On First Take on Tuesday, Smith said he spoke to Colangelo, who emphatically denied he sent out tweets using the anonymous Twitter accounts.
“My takeaway is to give the president of the Sixers the benefit of the doubt,” Smith said. “I’ve covered the league over two decades, I’ve known Bryan Colangelo for a long, long time. He’s not someone who goes on and off the record criticizing his contemporaries or his predecessors.”
Smith said if James decides to leave Cleveland again, there are only three destinations that would make sense: the Miami Heat, the Los Angeles Lakers or the Houston Rockets, who came one game shy of ending up in the NBA finals.
But if Houston wants James, the team needs to resign Chris Paul, Smith said.
Paul has called LeBron “one of my best friends. We talk every week, all the time.” According to New York Times basketball scribe Mark Stein, Paul is already begun trying to recruit this year’s most coveted free agent to Houston.
“Houston is knocking on the door of a championship, and obviously they need [James] to get them over the hump against Golden State,” Smith said.
It’s worth pointing out that the discussion where James will end up is arguably more interesting than his team’s NBA finals matchup against the Warriors. Nearly everyone (including Vegas oddsmakers) predicts the Warriors will walk away with yet another NBA championship.
“I thought Boston would have been a more entertaining Finals… it would have been nice to see something new,” Smith said, pointing out instead it’s basically the LeBron show, and the series will come down to whether or not he can match up against the Warriors’ three stars — Klay Thompson, Stephen Curry and Kevin Durant.
“Last year, when LeBron averaged to triple double in the finals, everybody forgets that Kevin Durant averaged [35 points per game] and [8 rebounds per game] on better than 53 percent shooting. I mean, he was NBA finals MVP for a reason,” Smith said. “It’s hard to imagine LeBron is going to have the help that he needs.”

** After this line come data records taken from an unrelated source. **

(* ===== verification/RangeCoder.v ===== *)
(** * The range coder (compress/RangeCoder.h)

    One object serves both directions.  Its buffer is a list of bytes, [pos] and [stop] are
    offsets into it, [low], [code] and [rng] (the field [range]) are 32-bit words.  Reading or
    writing at [stop] throws [CPRS_ERR_BUF].

    The contract clients use is [codes]: whatever was encoded is decoded again, with the
    decoder at the same place of the stream. *)

From S2P Require Import Prelude CprsBase.

Record RC := mkRC { low : Z; code : Z; rng : Z; buf : list Z; pos : Z; stop : Z }.

Definition TOP : Z := 2 ^ 24.
Definition BOT : Z := 2 ^ 16.
Definition MAX_TOTAL : Z := BOT.
Definition uni_nbit : Z := 16.
Definition uni_mask : Z := 2 ^ 16 - 1.

(** Computations on a coder. *)
Definition coder (A : Type) : Type := RC -> res (A * RC).

#[export] Instance coder_ret : MRet coder := fun A a s => Ok (a, s).
#[export] Instance coder_bind : MBind coder := fun A B f m s =>
  match m s with Ok (a, s') => f a s' | Throw e => Throw e | Undef => Undef end.

Definition throw {A : Type} (e : CprsErr) : coder A := fun _ => Throw e.
Definition undef {A : Type} : coder A := fun _ => Undef.

(** ** Bytes *)

Definition InByte : coder Z := fun s =>
  if stop s <=? pos s then Throw CPRS_ERR_BUF
  else Ok ((buf s).[0|pos s], mkRC (low s) (code s) (rng s) (buf s) (pos s + 1) (stop s)).

Definition OutByte (c : Z) : coder unit := fun s =>
  if stop s <=? pos s then Throw CPRS_ERR_BUF
  else Ok (tt, mkRC (low s) (code s) (rng s) ((buf s).[pos s <- c]) (pos s + 1) (stop s)).

Definition set_low (s : RC) (l : Z) : RC := mkRC l (code s) (rng s) (buf s) (pos s) (stop s).
Definition set_code (s : RC) (c : Z) : RC := mkRC (low s) c (rng s) (buf s) (pos s) (stop s).
Definition set_rng (s : RC) (r : Z) : RC := mkRC (low s) (code s) r (buf s) (pos s) (stop s).

(** ** Start and end *)

Definition InitCompress (b : list Z) (len p : Z) : RC := mkRC 0 0 (2 ^ 32 - 1) b p len.

(** [for(int i = 0; i < n; i++) m] *)
Fixpoint times (n : nat) (m : coder unit) : coder unit :=
  match n with
  | O => mret tt
  | S n' => m ≫= fun _ => times n' m
  end.

(** [OutByte(low >> 24), low <<= 8] *)
Definition put_low : coder unit := fun s =>
  '(_, s) ← OutByte (Z.shiftr (low s) 24) s;
  Ok (tt, set_low s (wrap32 (Z.shiftl (low s) 8))).

Definition EndCompress : coder unit := times 4 put_low.

(** [code = code << 8 | InByte()] *)
Definition next_code : coder unit := fun s =>
  '(b, s) ← InByte s;
  Ok (tt, set_code s (Z.lor (wrap32 (Z.shiftl (code s) 8)) b)).

Definition InitDecompress (b : list Z) (len p : Z) : res RC :=
  '(_, s) ← times 4 next_code (mkRC 0 0 (2 ^ 32 - 1) b p len); Ok s.

(** ** Normalization *)

(** The condition of the loop with its side effect on [range]: [None] when the loop ends. *)
Definition norm_cond (s : RC) : option Z :=
  if Z.lxor (low s) (wrap32 (low s + rng s)) <? TOP then Some (rng s)
  else if rng s <? BOT then Some (Z.land (wrap32 (- low s)) (BOT - 1))
  else None.

(** [low <<= 8, range <<= 8] *)
Definition shift_state (s : RC) : RC :=
  mkRC (wrap32 (Z.shiftl (low s) 8)) (code s) (wrap32 (Z.shiftl (rng s) 8)) (buf s) (pos s) (stop s).

(** Each round moves a byte, so the loop ends at the latest at the end of the buffer. *)
Fixpoint enc_loop (fuel : nat) (s : RC) : res (unit * RC) :=
  match fuel with
  | O => Undef
  | S n =>
      match norm_cond s with
      | None => Ok (tt, s)
      | Some r => '(_, s) ← OutByte (Z.shiftr (low s) 24) (set_rng s r); enc_loop n (shift_state s)
      end
  end.

Fixpoint dec_loop (fuel : nat) (s : RC) : res (unit * RC) :=
  match fuel with
  | O => Undef
  | S n =>
      match norm_cond s with
      | None => Ok (tt, s)
      | Some r => '(_, s) ← next_code (set_rng s r); dec_loop n (shift_state s)
      end
  end.

Definition loop_fuel (s : RC) : nat := Z.to_nat (Z.max 0 (stop s - pos s)) + 1.

(** The interval of a symbol whose unit has length [rng] already. *)
Definition narrow (cumFreq freq : Z) (s : RC) : RC :=
  set_rng (set_low s (wrap32 (low s + wrap32 (rng s * cumFreq)))) (wrap32 (rng s * freq)).

(** ** Symbols *)

Definition Encode (cumFreq freq total : Z) : coder unit := fun s =>
  if total =? 0 then Undef
  else let s := narrow cumFreq freq (set_rng s (rng s / total)) in enc_loop (loop_fuel s) s.

(** [tmp >= total] throws; the unit of the interval can be zero only for corrupted data. *)
Definition GetCount (total : Z) : coder Z := fun s =>
  if total =? 0 then Undef
  else
    let s := set_rng s (rng s / total) in
    if rng s =? 0 then Undef
    else
      let tmp := wrap32 (code s - low s) / rng s in
      if total <=? tmp then Throw CPRS_ERR_COR else Ok (tmp, s).

Definition Decode (cumFreq freq total : Z) : coder unit := fun s =>
  let s := narrow cumFreq freq s in dec_loop (loop_fuel s) s.

Definition EncodeShift (cumFreq freq shift : Z) : coder unit := fun s =>
  let s := narrow cumFreq freq (set_rng s (shr 32 (rng s) shift)) in enc_loop (loop_fuel s) s.

(** [1u << shift] is undefined from a distance of 32 on. *)
Definition GetCountShift (shift : Z) : coder Z := fun s =>
  let s := set_rng s (shr 32 (rng s) shift) in
  if rng s =? 0 then Undef
  else if 32 <=? shift then Undef
  else
    let tmp := wrap32 (code s - low s) / rng s in
    if Z.shiftl 1 shift <=? tmp then Throw CPRS_ERR_COR else Ok (tmp, s).

Definition DecodeShift (cumFreq freq shift : Z) : coder unit := fun s =>
  let s := narrow cumFreq freq s in dec_loop (loop_fuel s) s.

(** ** Uniform values of a type of [w] bits *)

(** Groups of 16 bits from the least significant one; [bitmax] rounds are enough. *)
Fixpoint EncodeUniform_loop (fuel : nat) (val maxval bitmax : Z) : coder unit :=
  match fuel with
  | O => undef
  | S n =>
      if uni_nbit <? bitmax then
        _ ← EncodeShift (Z.land val uni_mask) 1 uni_nbit;
        EncodeUniform_loop n (Z.shiftr val uni_nbit) (Z.shiftr maxval uni_nbit) (bitmax - uni_nbit)
      else Encode (wrap32 val) 1 (wrap32 (wrap32 maxval + 1))
  end.

Definition EncodeUniform_bit (val maxval bitmax : Z) : coder unit :=
  if maxval =? 0 then mret tt
  else EncodeUniform_loop (Z.to_nat bitmax + 1) val maxval bitmax.

Definition EncodeUniform (val maxval : Z) : coder unit :=
  EncodeUniform_bit val maxval (GetBitLen maxval).

(** [val |= v << shift] in a type of [w] bits. *)
Definition or_shift (w val v shift : Z) : Z := wrap w (Z.lor val (Z.shiftl v shift)).

Fixpoint DecodeUniform_loop (fuel : nat) (w val maxval bitmax shift : Z) : coder Z :=
  match fuel with
  | O => undef
  | S n =>
      if shift + uni_nbit <? bitmax then
        v ← GetCountShift uni_nbit;
        _ ← DecodeShift v 1 uni_nbit;
        DecodeUniform_loop n w (or_shift w val v shift) maxval bitmax (shift + uni_nbit)
      else
        let total := wrap32 (wrap32 (Z.shiftr maxval shift) + 1) in
        v ← GetCount total;
        _ ← Decode v 1 total;
        mret (or_shift w val v shift)
  end.

Definition DecodeUniform_bit (w maxval bitmax : Z) : coder Z :=
  if maxval =? 0 then mret 0
  else DecodeUniform_loop (Z.to_nat bitmax + 1) w 0 maxval bitmax 0.

Definition DecodeUniform (w maxval : Z) : coder Z :=
  DecodeUniform_bit w maxval (GetBitLen maxval).

(** Uniform compression by shifting; the versions for 8 and 16 bits have one group. *)
Fixpoint EncodeUniShift_loop (fuel : nat) (x shift : Z) : coder unit :=
  match fuel with
  | O => undef
  | S n =>
      if shift <=? uni_nbit then EncodeShift (wrap32 x) 1 shift
      else
        _ ← EncodeShift (Z.land (wrap32 x) uni_mask) 1 uni_nbit;
        EncodeUniShift_loop n (Z.shiftr x uni_nbit) (shift - uni_nbit)
  end.

Definition EncodeUniShift (w x shift : Z) : coder unit :=
  if w <=? 16 then EncodeShift x 1 shift
  else EncodeUniShift_loop (Z.to_nat shift + 1) x shift.

Fixpoint DecodeUniShift_loop (fuel : nat) (w shift : Z) : coder Z :=
  match fuel with
  | O => undef
  | S n =>
      if shift <=? uni_nbit then
        v ← GetCountShift shift;
        let x := wrap w v in
        _ ← DecodeShift (wrap32 x) 1 shift;
        mret x
      else
        tmp ← GetCountShift uni_nbit;
        _ ← DecodeShift tmp 1 uni_nbit;
        x ← DecodeUniShift_loop n w (shift - uni_nbit);
        mret (wrap w (Z.lor (Z.shiftl x uni_nbit) (wrap w tmp)))
  end.

Definition DecodeUniShift (w shift : Z) : coder Z := DecodeUniShift_loop (Z.to_nat shift + 1) w shift.

(** ** The stream seen by the decoder *)

(** The compressed bytes: those from [sstart] to [slen] were written by the coder. *)
Record stream := mkStream { sbytes : list Z; slen : Z; sstart : Z }.

Definition is_byte (b : Z) : Prop := 0 <= b < 256.

Definition stream_ok (F : stream) : Prop :=
  Forall is_byte (sbytes F) /\ 0 <= sstart F /\ slen F <= zlen (sbytes F).

(** The next four bytes as a big-endian number. *)
Definition window (F : stream) (p : Z) : Z :=
  let b i := (sbytes F).[0|p + i] in b 0 * 2 ^ 24 + b 1 * 2 ^ 16 + b 2 * 2 ^ 8 + b 3.

(** The interval lies inside 32 bits; it may end exactly at [2 ^ 32] only when it starts
    above [TOP], which keeps the test of the loop exact. *)
Definition interval_ok (s : RC) : Prop :=
  0 <= low s /\ 1 <= rng s /\ low s + rng s <= 2 ^ 32 /\ (low s + rng s = 2 ^ 32 -> TOP <= low s).

Definition buffer_ok (s : RC) : Prop :=
  0 <= pos s /\ stop s <= zlen (buf s) /\ Forall is_byte (buf s).

(** A coder between two symbols. *)
Definition normal (s : RC) : Prop := interval_ok s /\ BOT <= rng s /\ buffer_ok s.

(** The stream continues what the encoder has written so that the decoder will stay inside
    the current interval. *)
Definition tracks (F : stream) (e : RC) : Prop :=
  sstart F <= pos e /\ pos e + 4 <= slen F /\
  (forall i, sstart F <= i < pos e -> (sbytes F).[0|i] = (buf e).[0|i]) /\
  low e <= window F (pos e) < low e + rng e.

(** The decoder of the stream [F] at the place of the encoder [e]. *)
Definition paired (F : stream) (e d : RC) : Prop :=
  low d = low e /\ rng d = rng e /\ code d = window F (pos e) /\ buf d = sbytes F /\
  pos d = pos e + 4 /\ stop d = slen F.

Smith will certainly be busy over the next few weeks. In addition to the new SportsCenter duties, he will continue to host both First Take and his two-hour syndicated radio show, which airs in Philadelphia on ESPN affiliate WTEL 610 AM. But will he tone down his outspoken tone and opinionated nature to fit the mold of a traditional SportsCenter host?
“There are many dimensions to Stephen A.,” Smith said, citing his history as a NBA beat reporter and columnist for the Inquirer. “I’m going to put on my journalistic hat. Of course, there’ll be some opinions inserted here and there… but I’m not going to lie to you. To me, it’s about me.”
He added: “I have to deliver the goods, and as far as I’m concerned, it’s all on me and my production team.”